ISR News Story
UMD President Mote includes ISR highlights in remarks to legislators
In February, University of Maryland President C.D. Mote spoke before the Maryland General Assembly about the university's accomplishments in the past year. Several portions of his speech mentioned the research and faculty members of ISR. The following excerpts from the speech illustrate ISR's continued prominence in the university research community:
—John Baras, Electrical and Computer Engineering and the Institute for Systems Research, was elected as a Foreign Member of the Royal Swedish Academy of Engineering Sciences.

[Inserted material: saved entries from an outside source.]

Lemma reserve_step_succeeds (rs : Resources) (r : Resource) :
  resources_wf rs → amounts_in_range rs → reservable rs r →
  ∃ rest rs', subtract rs (Resource__of (popped r)) = Ok rest ∧
    add rest (Resource__of r) = Ok rs' ∧
    reserve_step rs r = Ok rs' ∧ resources_wf rs' ∧ same_totals rs rs' ∧
    _contains rs' (Resource__of r) = true.
Proof.
  intros Hwf Hr Hres. pose proof (reservable_reservations rs r Hres) as Hne.
  destruct Hres as (Hop & Hval & He & (i & Hl & Hd) & Hc). unfold reserve_step.
  rewrite isReserved_post, isDynamicallyReserved_post by apply Hop. rewrite Hl.
  cbn. rewrite bool_decide_eq_true_2 by done. cbn.
  rewrite Resources_of_operand by done. cbn. rewrite pop_operand by done. cbn. rewrite He.
  rewrite contains_single, Hc by (done || by apply popped_operand).
  cbn [mbind outcome_bind negb].
  destruct (exchange rs (popped r) r) as (rest & rs' & Hsub & Hadd & _ & Hwf' & Hsame);
    [done|done|by apply popped_operand|done|done|done|].
  exists rest, rs'. unfold minus. cbn [mfold]. rewrite Hsub. cbn [mbind outcome_bind].
  do 5 (split; [done|]).
  apply (exchange_contains rs rest rs' (popped r) r); auto using popped_operand, same_value_popped.
Qed.

Lemma unreserve_step_succeeds (rs : Resources) (r : Resource) (i : ReservationInfo) :
  resources_wf rs → amounts_in_range rs → operand_wf r →
  ResourceValidate.validate r = Ok None → empty_value r = false →
  last (r_reservations r) = Some i → reservation_type i = DYNAMIC →
  _contains rs (Resource__of r) = true →
  ∃ rest rs', subtract rs (Resource__of r) = Ok rest ∧
    add rest (Resource__of (popped r)) = Ok rs' ∧
    unreserve_step rs r = Ok rs' ∧ resources_wf rs' ∧ same_totals rs rs' ∧
    _contains rs' (Resource__of (popped r)) = true.
Proof.
  intros Hwf Hr Hop Hval He Hl Hd Hc. unfold unreserve_step.
  rewrite isReserved_post, isDynamicallyReserved_post by apply Hop. rewrite Hl.
  cbn. rewrite bool_decide_eq_true_2 by done. cbn.
  assert (Hne : r_reservations r ≠ []) by (intros Hnil; by rewrite Hnil in Hl).
  unfold contains_Resource. rewrite Hval. cbn. rewrite Hc. cbn.
  rewrite Resources_of_operand by done. cbn. rewrite pop_operand by done. cbn. rewrite He.
  destruct (exchange rs r (popped r)) as (rest & rs' & Hsub & Hadd & _ & Hwf' & Hsame);
    [done|done|done|by apply popped_operand|done|done|].
  rewrite Hsub. cbn. exists rest, rs'. rewrite Hadd. do 5 (split; [done|]).
  apply (exchange_contains rs rest rs' r (popped r)); try done. by apply popped_operand.
Qed.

—NASA awarded $728,000 to the Institute for Systems Research in the Clark School of Engineering for the first year of a three-year collaborative research project to develop models and concepts for the next generation air traffic flow management system. Minimizing delays as air traffic increases is a primary purpose of the study. UM leads a consortium that includes UC Berkeley, MIT, Virginia Tech and Metron Aviation.
—The Institute for Dexterous Space Robotics. The A. James Clark School of Engineering will partner with Stanford and Carnegie Mellon to create the Space Systems Laboratory, a consortium for advanced robotics. Designed to address NASA's current and future needs, the Institute will focus on creating robotic technologies for applications ranging from large space telescope construction and maintenance, to in-orbit assembly of interplanetary spacecraft, to surface exploration of the moon and Mars in partnership with space-suited astronauts. Students will be heavily engaged in this program.
—The University of Maryland Biotechnology Institute is working with the Maryland NanoCenter to develop a nanoscale sensor system that can detect exceedingly small quantities of explosives, chemicals and other hazardous materials.
—UM researchers from the Clark School of Engineering are teaming up with local businesses through the Maryland Industrial Partnerships Program to develop the first video system capable of recognizing terrorists in real time, and a weapon detection system that scans people for weapons in open spaces—such as airports, train stations or subway terminals—as they walk by. These projects have direct implications for security, a high priority for the federal government, the largest employer in the State. UM's ability to train specialists who will work in the high-tech business sector and attract business start-ups in cutting-edge security fields is just one of its many contributions to the State's economy.